Nothing seems to work.


they are not like this when we eat out. as with their behaviour generally, they are worse in the house, home seems like a battleground.

Any tips for managing mealtimes?


----------



## Dame Edna (May 17, 2007)

Gosh, that is funny for anyone who is not actually trying to manage it   It sounds stressful.

The only thing I can think might work is to separate them and do two sittings?  Not a perfect solution but it might break the cycle of bad behaviour at meal times :-(

I hope things improve.
x


----------



## Handstitchedmum (Mar 24, 2013)

Do they have an alternative time to do messy play with food?


----------



## dandlebean (Feb 24, 2013)

I feel your pain!   I loathe mealtimes! 

Although my two are younger, they sound quite similar.
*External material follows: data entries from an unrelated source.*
(* ===== verification/Float64.v ===== *)
(** * IEEE-754 doubles

    The direct-table layout computes one table dimension with [f64] arithmetic.  The
    Standard Library's [SpecFloat] is the format; rounding to the nearest even value
    is its [binary_round]. *)

From S2P Require Import Prelude.
From Stdlib Require Export SpecFloat.

Abbreviation f64 := spec_float.

(** [n as f64], [a * b], [a / b], [a + b], [a < b] *)
Definition f64_of_Z (n : Z) : f64 := binary_normalize 53 1024 n 0 false.
Definition f64_mul : f64 -> f64 -> f64 := SFmul 53 1024.
Definition f64_div : f64 -> f64 -> f64 := SFdiv 53 1024.
Definition f64_add : f64 -> f64 -> f64 := SFadd 53 1024.
Definition f64_lt : f64 -> f64 -> bool := SFltb.

(** The integers [num / 2 ^ den] is compared with. *)
Definition signed (s : bool) (m : positive) : Z := if s then Z.neg m else Z.pos m.
Definition ceil_div (num den : Z) : Z := - ((- num) / den).
Definition round_div (num den : Z) : Z := Z.sgn num * ((2 * Z.abs num + den) / (2 * den)).

(** A float-to-integer cast saturates, and sends NaN to 0. *)
Definition saturate (hi z : Z) : Z := Z.max 0 (Z.min hi z).
Definition f64_cast (to_int : Z -> Z -> Z) (hi : Z) (x : f64) : Z :=
  match x with
  | S754_finite s m e =>
      saturate hi (if 0 <=? e then signed s m * 2 ^ e else to_int (signed s m) (2 ^ (- e)))
  | S754_infinity false => hi
  | _ => 0
  end.

(** [x.ceil() as usize] and [x.round() as u32] *)
Definition f64_ceil_usize (x : f64) : Z := f64_cast ceil_div u64_max x.
Definition f64_round_u32 (x : f64) : Z := f64_cast round_div u32_max x.

(** 0.0, 1.0, 100.0, 1e9 *)
Definition f64_0 : f64 := S754_zero false.
Definition f64_1 : f64 := f64_of_Z 1.

Lemma f64_ceil_usize_range x : 0 <= f64_ceil_usize x <= u64_max.
Proof. unfold f64_ceil_usize, f64_cast, saturate, u64_max. destruct x as [|[]| |]; lia. Qed.
Lemma f64_round_u32_range x : 0 <= f64_round_u32 x <= u32_max.
Proof. unfold f64_round_u32, f64_cast, saturate, u32_max. destruct x as [|[]| |]; lia. Qed.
The younger one just throws her food all over the floor, at the windows/doors (we eat in the conservatory) or at me. She'll pick up pieces of food she doesn't like and just toss them wherever. It's not a case of being curious about cause/effect, as she doesn't even watch where it's going half the time. Even food she does like sometimes gets chucked, then she'll cry for it and SCREAMS like she's being tortured if I take anything away. She sometimes tips bowls all over her head. She smears food on her face and in her hair every-single-meal. Bananas are the worst. She'll squish them between her hands and then rub her hands in her hair. If I try to feed her, she'll often push the spoon/fork away, knocking it from my hand. If I don't feed her and let her do it herself, she'll just throw the spoon/fork and use her hands/face to eat instead. I really am at a loss as to what to do. I'm really just praying it's a stage she'll grow out of. Oh and she refuses to wear bibs and just pulls them off, whether it's round the neck or over the head. 

My son (who's 2 and a half) isn't quite as bad, but he does manage to get a LOT of food on the table/floor. He'll sometimes copy his sister if I react to her behaviour, because he doesn't like her getting any sort of attention (good or bad) if he isn't. He also won't drink out of a sippy cup anymore but he almost always knocks over or purposely tips his water out of other cups (usually after he's put some food in it). 
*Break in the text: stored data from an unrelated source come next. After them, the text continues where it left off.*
Record index_source_ok : Prop := {
  ix_per : 0 < per;
  ix_slots : 0 < slots;
  ix_fns : 0 < dti_hash_fns (is_info s) <= dti_total_items (is_info s);
  ix_size : dm_item_size md = slots * DIRECT_INDEX_SLOT_SIZE;
  ix_total : total = dti_total_items (is_info s);
  ix_records : 0 <= dti_records (is_info s) <= u32_max;
  ix_file : lenZ (is_mmap s) = dti_records (is_info s) * DIRECT_INDEX_INPUT_RECORD_SIZE;
  ix_bytes : bytes_ok (is_mmap s);
  ix_blocks : dm_logical_blocks md = div_ceil total per;
  ix_payload : dm_block_payload_bytes md = dm_item_size md * per;
  ix_fit : dm_item_size md * per <= u64_max;
  ix_slots_fit : total * slots <= u64_max;
  ix_placed : placed (is_info s) (is_mmap s) pl (seqZ 0 (dti_records (is_info s)))
}.

(** The encoding of a slot and of a bin. *)
Definition slot_bytes (e : Z) : bytes := if e =? EMPTY_SLOT then zeros 26 else 1 :: record_at (is_mmap s) e.
Definition entry (b j : Z) : Z := default EMPTY_SLOT (pl !! Z.to_nat (b * slots + j)).
Definition bin_bytes (b : Z) : bytes := items_of (fun j => slot_bytes (entry b j)) 0 slots.

Context (Hs : index_source_ok).

Lemma is_record e : 0 <= e < dti_records (is_info s) ->
  index_record (is_mmap s) e = Ok (record_at (is_mmap s) e) /\ lenZ (record_at (is_mmap s) e) = 25 /\ bytes_ok (record_at (is_mmap s) e).
Proof. destruct Hs. apply index_record_ok; (done || lia). Qed.

Lemma entry_lookup b j : 0 <= b < total -> 0 <= j < slots -> indexZ pl (b * slots + j) = Ok (entry b j) /\
  (entry b j <> EMPTY_SLOT -> 0 <= entry b j < dti_records (is_info s) /\ b ∈ candidates (is_info s) (is_mmap s) (entry b j)).
Proof.
  intros Hb Hj. destruct Hs as [_ Hsl _ _ Htot _ _ _ _ _ _ _ [Hl Hh _]]. unfold entry, indexZ.
  rewrite (proj2 (Z.leb_le _ _)) by nia. destruct (pl !! Z.to_nat (b * slots + j)) as [e|] eqn:E; [|apply lookup_ge_None in E; unfold lenZ in *; nia].
  split; [done|]. cbn. intros He. destruct (Hh _ _ E He) as [Hr Hc]. split; [done|].
  rewrite Z2Nat.id, Z.add_comm, Z.div_add, Z.div_small in Hc by nia. done.
Qed.

Lemma slot_bytes_ok b j : 0 <= b < total -> 0 <= j < slots -> page_ok 26 (slot_bytes (entry b j)).
Proof.
  intros Hb Hj. destruct (entry_lookup b j Hb Hj) as [_ He]. unfold slot_bytes. destruct (_ =? _) eqn:E; zbool.
  - split; [done|apply zeros_ok].
  - destruct (is_record (entry b j)) as (_ & Hl & Hbo); [by apply He|]. split; [by rewrite lenZ_cons, Hl|]. by constructor; [words|].
Qed.

Lemma bin_bytes_length b : 0 <= b < total -> lenZ (bin_bytes b) = slots * 26.
Proof.
  intros Hb. destruct Hs. unfold bin_bytes. apply (items_of_length _ slots); [|lia..]. intros j Hj. by apply slot_bytes_ok.
Qed.

Lemma bin_bytes_bytes b : 0 <= b < total -> bytes_ok (bin_bytes b).
Proof.
  intros Hb. unfold bin_bytes, items_of. apply Forall_concat, Forall_fmap, Forall_forall. intros j Hj%elem_of_seqZ. cbn.
  apply slot_bytes_ok; [done|lia].
Qed.

Lemma encode_slot_ok b j pre old rest : 0 <= b < total -> 0 <= j < slots -> lenZ pre = j * 26 -> lenZ old = 26 ->
  encode_slot s (b * slots) (pre ++ old ++ rest) j = Ok (pre ++ slot_bytes (entry b j) ++ rest).
Proof.
  intros Hb Hj Hpre Hold. destruct Hs as [Hper Hsl _ Hsz _ _ _ _ _ _ Hfit Htf _]. unfold encode_slot.
  assert (slots * 26 <= u64_max) as Hsf by (unfold DIRECT_INDEX_SLOT_SIZE, DIRECT_INDEX_INPUT_RECORD_SIZE, DIRECT_SCRIPT_HASH_SIZE in Hsz; nia).
  rewrite add64_small by nia. destruct (entry_lookup b j Hb Hj) as [-> He]. cbn [obind].
  change DIRECT_INDEX_SLOT_SIZE with 26. rewrite mul64_small by lia. rewrite add64_small by lia.
  replace (j * 26 + 26 - j * 26) with 26 by lia. rewrite slice_app by lia. cbn [obind]. unfold slot_bytes.
  destruct (entry b j =? EMPTY_SLOT) eqn:E; zbool.
  - rewrite Hold. apply splice_app; [done|]. by rewrite lenZ_zeros.
  - destruct (is_record (entry b j)) as (-> & Hl & _); [by apply He|]. cbn [obind].
    destruct old as [|x old]; [done|]. rewrite lenZ_cons in Hold. unfold updateZ. rewrite lenZ_cons.
    rewrite (proj2 (andb_true_iff _ _)) by (split; lia). cbn [obind].
    change (<[Z.to_nat 0:=1]> (x :: old)) with (1 :: old). rewrite lenZ_cons. replace (1 + lenZ old - 1) with (lenZ old) by lia.
    rewrite (slice_suffix [1] old) by done. cbn [obind]. unfold copy_from_slice. rewrite Hl, (proj2 (Z.eqb_eq _ _)) by lia. cbn [obind].
    pose proof (splice_app [1] old (record_at (is_mmap s) (entry b j)) [] 1) as Hsp. rewrite !app_nil_r in Hsp. cbn [app] in Hsp.
    rewrite Hsp by (done || lia). cbn [obind]. apply splice_app; [done|]. rewrite !lenZ_cons, Hl. lia.
Qed.
Lemma direct_index_is_dictionary_witness : exists (rd : CircuitDirectIndexReader MemPageStore MemPageStore Z) batch rd',
  lookup_many_batched (H := bool_subtle) [replicate 20 9; zeros 20] 4 rd = (Ok batch, rd') /\
  answer <$> bl_lookups batch = [Some (5, 2); None].
Proof.
  destruct demo_reader as (rd & Eb & Hm & Hok & Hr). exists rd.
  destruct (direct_index_is_dictionary (SL := bool_subtle_laws) demo_source rd [replicate 20 9; zeros 20] 4 0 Hok) as (batch & rd' & E & _ & _ & Ha).
  - apply NoDup_cons. split; [|apply NoDup_singleton]. intros Hin%list_elem_of_singleton. vm_compute in Hin. discriminate Hin.
  - repeat constructor; vm_compute; intuition discriminate.
  - discriminate.
  - discriminate.
  - exact Hr.
  - exists batch, rd'. split; [exact E|]. rewrite Ha. vm_compute. reflexivity.
Defined.

Lemma dummy_lookups_spend_alike_witness : exists (rd : CircuitDirectIndexReader MemPageStore MemPageStore Z) batch rd1 rd2,
  lookup_many_batched (H := bool_subtle) [replicate 20 9] 4 rd = (Ok batch, rd1) /\
  lookup_dummy_many (H := bool_subtle) 1 4 rd = (Ok (bl_drained_evictions batch), rd2) /\ schedule (ir_oram rd1) = schedule (ir_oram rd2).
Proof.
  destruct demo_reader as (rd & Eb & Hm & Hok & Hr). exists rd.
  destruct (dummy_lookups_spend_alike (SL := bool_subtle_laws) demo_source rd [replicate 20 9] 4 2 Hok) as (batch & rd1 & rd2 & E1 & E2 & _ & _ & Hs & _).
  - repeat constructor; vm_compute; intuition discriminate.
  - discriminate.
  - discriminate.
  - exact Hr.
  - exists batch, rd1, rd2. split; [exact E1|]. split; [exact E2|exact Hs].
Defined.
Sorry there's absolutely no advice (again) in my post, but just wanted to chip in and say it's not just you xx


----------



## crazyspaniel (Sep 12, 2012)

Sounds like a nightmare!

Maybe reduce portion sizes, if you suspect they start when they are full?
Probably the least attention you give to it the better (easier said than done I know)
Explain that as the food is no longer going in their tummies they must have had enough then calmly remove it, wether you offer pudding is up to you. Sometimes DD refuses to eat, usually because she's cross about something else, I tell her if her tummy is too full for dinner it must be too full for pudding, she will then either eat or attempt to throw it at me  

Will they listen to music/ story CDs? Maybe you could have one on whilst they are behaving nicely but it goes off if things get out of hand...
You may have to put up with some of the less desirable eating habits for a while, pick your battles as they say  

Good luck!!! X


----------



## Poppets Mammy (Mar 7, 2011)

Good advise so far  

I'd try separating them at meal times, feed the youngest first - if that's practical?!? 
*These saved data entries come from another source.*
(* ===== verification/Cuckoo.v ===== *)
(** * Cuckoo tables ([src/src/cuckoo.rs])

    The on-disk cuckoo tables of the database: the header and what it says of the
    file, the source that packs consecutive bins into logical blocks, and the reader
    that serves bins through a [CircuitOram].  Products of header fields wrap as a
    release build computes them. *)

From S2P Require Import Prelude Params Store Rng Circuit Build SealedState Ct Float64 CandidateBins Direct.

Definition INDEX_MAGIC : Z := 0xBA7CC000C0000004.
Definition CHUNK_MAGIC : Z := 0xBA7CC000C0000002.
Definition ANCHOR_MAGIC_SNAPSHOT_XOR : Z := 0x0000000100000000.
Definition ANCHOR_MAGIC_DELTA_XOR : Z := 0x0000000200000000.
Definition CHAIN_ANCHOR_BYTES : Z := 36.
Definition DELTA_ANCHOR_BYTES : Z := 72.

Inductive CuckooLevel : Type := Index | Chunk.
#[global] Instance CuckooLevel_eq_dec : EqDecision CuckooLevel.
Proof. solve_decision. Defined.

(** [CuckooLevel::filename], split as [Path] splits it *)
Definition filename (dir : string) (l : CuckooLevel) : FilePath :=
  mkPath (dir +:+ "/")%string (match l with Index => "batch_pir_cuckoo" | Chunk => "chunk_pir_cuckoo" end)%string (Some "bin"%string).
Definition base_magic (l : CuckooLevel) : Z := match l with Index => INDEX_MAGIC | Chunk => CHUNK_MAGIC end.
Definition base_header_size (l : CuckooLevel) : Z := match l with Index => 40 | Chunk => 32 end.
Definition slot_size (l : CuckooLevel) : Z := match l with Index => 13 | Chunk => 44 end.

Inductive CuckooAnchorKind : Type := Legacy | Snapshot | Delta.
#[global] Instance CuckooAnchorKind_eq_dec : EqDecision CuckooAnchorKind.
Proof. solve_decision. Defined.

(** [CuckooAnchorKind::extra_header_bytes] *)
Definition extra_header_bytes (k : CuckooAnchorKind) : Z :=
  match k with Legacy => 0 | Snapshot => CHAIN_ANCHOR_BYTES | Delta => DELTA_ANCHOR_BYTES end.

(** [parse_anchor_kind] *)
Definition parse_anchor_kind (level : CuckooLevel) (magic : Z) : outcome CuckooAnchorKind :=
  let base := base_magic level in
  if magic =? base then Ok Legacy
  else if magic =? Z.lxor base ANCHOR_MAGIC_SNAPSHOT_XOR then Ok Snapshot
  else if magic =? Z.lxor base ANCHOR_MAGIC_DELTA_XOR then Ok Delta
  else Err (InvalidInput "{} cuckoo table has unknown magic 0x{magic:016x}").

(** Mirror of [struct CuckooTableInfo]. *)
Record CuckooTableInfo : Type := mkCuckooInfo {
  ct_level : CuckooLevel;
  ct_path : FilePath;
  ct_file_bytes : Z;
  ct_magic : Z;
  ct_anchor_kind : CuckooAnchorKind;
  ct_data_offset : Z;
  ct_k : Z;
  ct_slots_per_bin : Z;
  ct_bins_per_table : Z;
  ct_num_hashes : Z;
  ct_master_seed : Z;
  ct_tag_seed : option Z;
  ct_slot_size : Z
}.

(** [bin_size], [total_bins], [table_byte_size], [expected_file_bytes] *)
Definition bin_size (t : CuckooTableInfo) : Z := mul64 (ct_slots_per_bin t) (ct_slot_size t).
Definition total_bins (t : CuckooTableInfo) : Z := mul64 (ct_k t) (ct_bins_per_table t).
Definition table_byte_size (t : CuckooTableInfo) : Z := mul64 (ct_bins_per_table t) (bin_size t).
Definition expected_file_bytes (t : CuckooTableInfo) : Z := add64 (ct_data_offset t) (mul64 (ct_k t) (table_byte_size t)).

(** [CuckooTableInfo::validate] *)
Definition cuckoo_validate (t : CuckooTableInfo) : outcome unit :=
  let? _ := guardo (negb (ct_k t =? 0)) (InvalidInput "{} cuckoo table has k=0") in
  let? _ := guardo (negb (ct_slots_per_bin t =? 0)) (InvalidInput "{} cuckoo table has slots_per_bin=0") in
  let? _ := guardo (negb (ct_bins_per_table t =? 0)) (InvalidInput "{} cuckoo table has bins_per_table=0") in
  let? _ := guardo (negb (ct_num_hashes t =? 0)) (InvalidInput "{} cuckoo table has num_hashes=0") in
  let expected := expected_file_bytes t in
  guardo (ct_file_bytes t =? expected) (InvalidInput "{} cuckoo file {} has {} bytes, expected {} from header").

(** The parse of a header of [base_header_size] bytes *)
Definition header_word (header : bytes) (off len : Z) : outcome Z := let? b := slice header off len in Ok (from_le b).

Definition parse_header (level : CuckooLevel) (path : FilePath) (file_bytes : Z) (header : bytes) : outcome CuckooTableInfo :=
  let? magic := header_word header 0 8 in
  let? anchor_kind := parse_anchor_kind level magic in
  let data_offset := base_header_size level + extra_header_bytes anchor_kind in
  let? k := header_word header 8 4 in
  let? slots_per_bin := header_word header 12 4 in
  let? bins_per_table := header_word header 16 4 in
  let? num_hashes := header_word header 20 4 in
  let? master_seed := header_word header 24 8 in
  let? tag_seed := match level with
                   | Index => let? w := header_word header 32 8 in Ok (Some w)
                   | Chunk => Ok None
                   end in
  let info := mkCuckooInfo level path file_bytes magic anchor_kind data_offset k slots_per_bin bins_per_table num_hashes
                master_seed tag_seed (slot_size level) in
  let? _ := cuckoo_validate info in
  Ok info.

Section Files.
Context {O : Type} `{Mmap}.

(** [File::open] and [read_exact] of the first [n] bytes *)
Definition cuckoo_file_open (path : FilePath) : M (Host O) bytes := fs_read path.
Definition cuckoo_read_exact (contents : bytes) (n : Z) : M (Host O) bytes :=
  let* fault := next_fault in
  match fault with
  | None => if lenZ contents <? n then fail IoError else lift (slice contents 0 n)
  | Some _ => fail IoError
  end.

(** [CuckooTableInfo::from_file] *)
Definition from_file (level : CuckooLevel) (path : FilePath) : M (Host O) CuckooTableInfo :=
  let* contents := cuckoo_file_open path in
  let* file_bytes := fs_len path in
  let* header := cuckoo_read_exact contents (base_header_size level) in
  lift (parse_header level path file_bytes (header ++ zeros (40 - base_header_size level))).

(** [CuckooTableInfo::load_pair] *)
Definition load_pair (dir : string) : M (Host O) (CuckooTableInfo * CuckooTableInfo) :=
  let* index := from_file Index (filename dir Index) in
  let* chunk := from_file Chunk (filename dir Chunk) in
  ret (index, chunk).

(** ** The packed source *)

(** Mirror of [struct CuckooPackedBlockReader]. *)
Record CuckooPackedBlockReader : Type := mkCuckooSource {
  cu_table : CuckooTableInfo;
  cu_bins_per_block : Z;
  cu_logical_blocks : Z;
  cu_block_payload_bytes : Z;
  cu_next_block : Z;
  cu_mmap : bytes
}.

(** [CuckooPackedBlockReader::open] *)
Definition cuckoo_open (table : CuckooTableInfo) (bins_per_block : Z) : M (Host O) CuckooPackedBlockReader :=
  let* _ := guardm (negb (bins_per_block =? 0)) (InvalidInput "bins_per_block must be > 0") in
  let* mm := open_mmap (ct_path table) in
  let logical_blocks := div_ceil (total_bins table) bins_per_block in
  let block_payload_bytes := mul64 (bin_size table) bins_per_block in
  ret (mkCuckooSource table bins_per_block logical_blocks block_payload_bytes 0 mm).

(** Mirror of [struct PackedCuckooBinLocation]. *)
Record PackedCuckooBinLocation : Type := mkBinLocation { bl_logical_block : Z; bl_byte_offset : Z; bl_byte_len : Z }.

(** [locate_packed_cuckoo_bin] *)
Definition locate_packed_cuckoo_bin (total bins_per_block size bin_id : Z) : outcome PackedCuckooBinLocation :=
  if bins_per_block =? 0 then Err (InvalidInput "bins_per_block must be > 0")
  else if size =? 0 then Err (InvalidInput "bin_size must be > 0")
  else if total <=? bin_id then Err (InvalidInput "bin_id {} out of range {}")
  else
    let slot_in_block := bin_id mod bins_per_block in
    Ok (mkBinLocation (bin_id / bins_per_block) (mul64 slot_in_block size) size).

(** [&block[location.byte_range()]] *)
Definition bin_range (block : bytes) (location : PackedCuckooBinLocation) : outcome bytes :=
  let end_ := add64 (bl_byte_offset location) (bl_byte_len location) in
  slice block (bl_byte_offset location) (end_ - bl_byte_offset location).

(** [CuckooPackedBlockReader::read_block] *)
Definition cuckoo_read_block (s : CuckooPackedBlockReader) (logical_block : Z) : outcome bytes :=
  let t := cu_table s in
  if cu_logical_blocks s <=? logical_block then Err (InvalidInput "logical block {} out of range {}")
  else
    let start_bin := mul64 logical_block (cu_bins_per_block s) in
    let remaining_bins := sub64 (total_bins t) start_bin in
    let bins_to_read := Z.min remaining_bins (cu_bins_per_block s) in
    let bytes_to_read := mul64 bins_to_read (bin_size t) in
    let offset := add64 (ct_data_offset t) (mul64 start_bin (bin_size t)) in
    let end_ := add64 offset bytes_to_read in
    if lenZ (cu_mmap s) <? end_ then Err (InvalidInput "logical block {} reaches byte {} past mapped file length {}")
    else
      let payload := zeros (cu_block_payload_bytes s) in
      let? head := slice payload 0 bytes_to_read in
      let? src := slice (cu_mmap s) offset (end_ - offset) in
      let? head := copy_from_slice head src in
      splice payload 0 head.

(** [CuckooPackedBlockReader::read_bin] *)
Definition cuckoo_read_bin (s : CuckooPackedBlockReader) (bin_id : Z) : outcome bytes :=
  let? location := locate_packed_cuckoo_bin (total_bins (cu_table s)) (cu_bins_per_block s) (bin_size (cu_table s)) bin_id in
  let? block := cuckoo_read_block s (bl_logical_block location) in
  bin_range block location.

(** [Iterator::next] *)
Definition cuckoo_next (s : CuckooPackedBlockReader) : option (outcome bytes) * CuckooPackedBlockReader :=
  if cu_logical_blocks s <=? cu_next_block s then (None, s)
  else
    let block_idx := cu_next_block s in
    let s := mkCuckooSource (cu_table s) (cu_bins_per_block s) (cu_logical_blocks s) (cu_block_payload_bytes s)
               (block_idx + 1) (cu_mmap s) in
    (Some (cuckoo_read_block s block_idx), s).

End Files.

#[export] Instance cuckoo_block_source : TrustedBlockSource CuckooPackedBlockReader := {|
  src_logical_blocks := cu_logical_blocks;
  src_block_size := cu_block_payload_bytes;
  src_read_block := fun id s => (cuckoo_read_block s id, s)
|}.

(** ** Reading bins through the controller *)

(** Mirror of [struct CircuitCuckooBinRead] and [struct CircuitCuckooBinReader]. *)
Record CircuitCuckooBinRead : Type := mkBinRead {
  br_bin_id : Z;
  br_logical_block : Z;
  br_byte_offset : Z;
  br_payload : bytes;
  br_drained_evictions : Z
}.
Record CircuitCuckooBinReader (MS PS R : Type) : Type := mkBinReader {
  cb_level : CuckooLevel;
  cb_total_bins : Z;
  cb_bins_per_block : Z;
  cb_bin_size : Z;
  cb_oram : CircuitOram MS PS R
}.
Arguments mkBinReader {MS PS R}. Arguments cb_level {MS PS R}. Arguments cb_total_bins {MS PS R}.
Arguments cb_bins_per_block {MS PS R}. Arguments cb_bin_size {MS PS R}. Arguments cb_oram {MS PS R}.

Section Reader.
Context `{Subtle} {MS PS R : Type} `{PathPageStore MS} `{PathPageStore PS} `{Rng R}.
Local Abbreviation BR := (CircuitCuckooBinReader MS PS R).

Definition set_cb_oram (o : CircuitOram MS PS R) (s : BR) : BR :=
  mkBinReader (cb_level s) (cb_total_bins s) (cb_bins_per_block s) (cb_bin_size s) o.
Definition on_cb_oram {A} (m : M (CircuitOram MS PS R) A) : M BR A := zoom cb_oram set_cb_oram m.

(** [CircuitCuckooBinReader::new] *)
Definition bin_reader_new (table : CuckooTableInfo) (bins_per_block : Z) (oram : CircuitOram MS PS R) : outcome BR :=
  if bins_per_block =? 0 then Err (InvalidInput "bins_per_block must be > 0")
  else
    let expected_logical_blocks := div_ceil (total_bins table) bins_per_block in
    let expected_block_size := mul64 (bin_size table) bins_per_block in
    let? _ := guardo (logical_blocks (co_params oram) =? expected_logical_blocks)
                (InvalidInput "{} ORAM logical_blocks {} != packed cuckoo logical_blocks {}") in
    let? _ := guardo (block_size (co_params oram) =? expected_block_size)
                (InvalidInput "{} ORAM block_size {} != packed cuckoo block_size {}") in
    Ok (mkBinReader (ct_level table) (total_bins table) bins_per_block (bin_size table) oram).

(** [CircuitCuckooBinReader::read_bin] *)
Definition read_bin (bin_id drain_per_access : Z) : M BR CircuitCuckooBinRead :=
  let* s := gets (fun s => s) in
  let* location := lift (locate_packed_cuckoo_bin (cb_total_bins s) (cb_bins_per_block s) (cb_bin_size s) bin_id) in
  let* block := on_cb_oram (read (bl_logical_block location)) in
  let* payload := lift (bin_range block location) in
  let* drained_evictions := on_cb_oram (drain_evictions drain_per_access) in
  ret (mkBinRead bin_id (bl_logical_block location) (bl_byte_offset location) payload drained_evictions).

End Reader.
What about getting them their own table, let them choose a toddler table, choose a place mat/plate/cutlery etc and explain it's a treat so they can eat properly like the big girls/boys they are. Really make a fuss about the new stuff to make it special and grab their attention then sit on the floor next to them and calmly show them how to do it properly - hopefully the novelty of new stuff will of consumed them enough to pay attention and improve. Then praise praise praise when they do good.

I'm the same as you and deserts are a treat/reward and they aren't every day. 

I like the idea of calmly removing the food once it starts 'oh you must be finished if you aren't eating it. 

Just thrashing out some ideas out loud, but I'd deff try separating them if they are egging each other on. 

Good luck


----------



## GERTIE179 (Apr 20, 2005)

Hi,

My LO does this at times. I tend to spilt his dinner down to small amounts then add more once he's done (less to throw about). I also at times turn it back into baby feeding and that sometimes works enough to get him back into wanting to do it himself.

I'm not sure if this would work with two but I'd be inclined to try splitting like DE suggests or go for as much finger food at dinner time.

And try and not let them see it bothers you if poss (messy eating is one of my peaves)

Hope this helps & gets better soon.


----------



## Jo09 (Oct 12, 2009)

Thanks, some great advice.

dame Edna on those days I'm less tired I do see the funny side. Got a picture of Ds after he tipped  a bowl of porridge over his head. 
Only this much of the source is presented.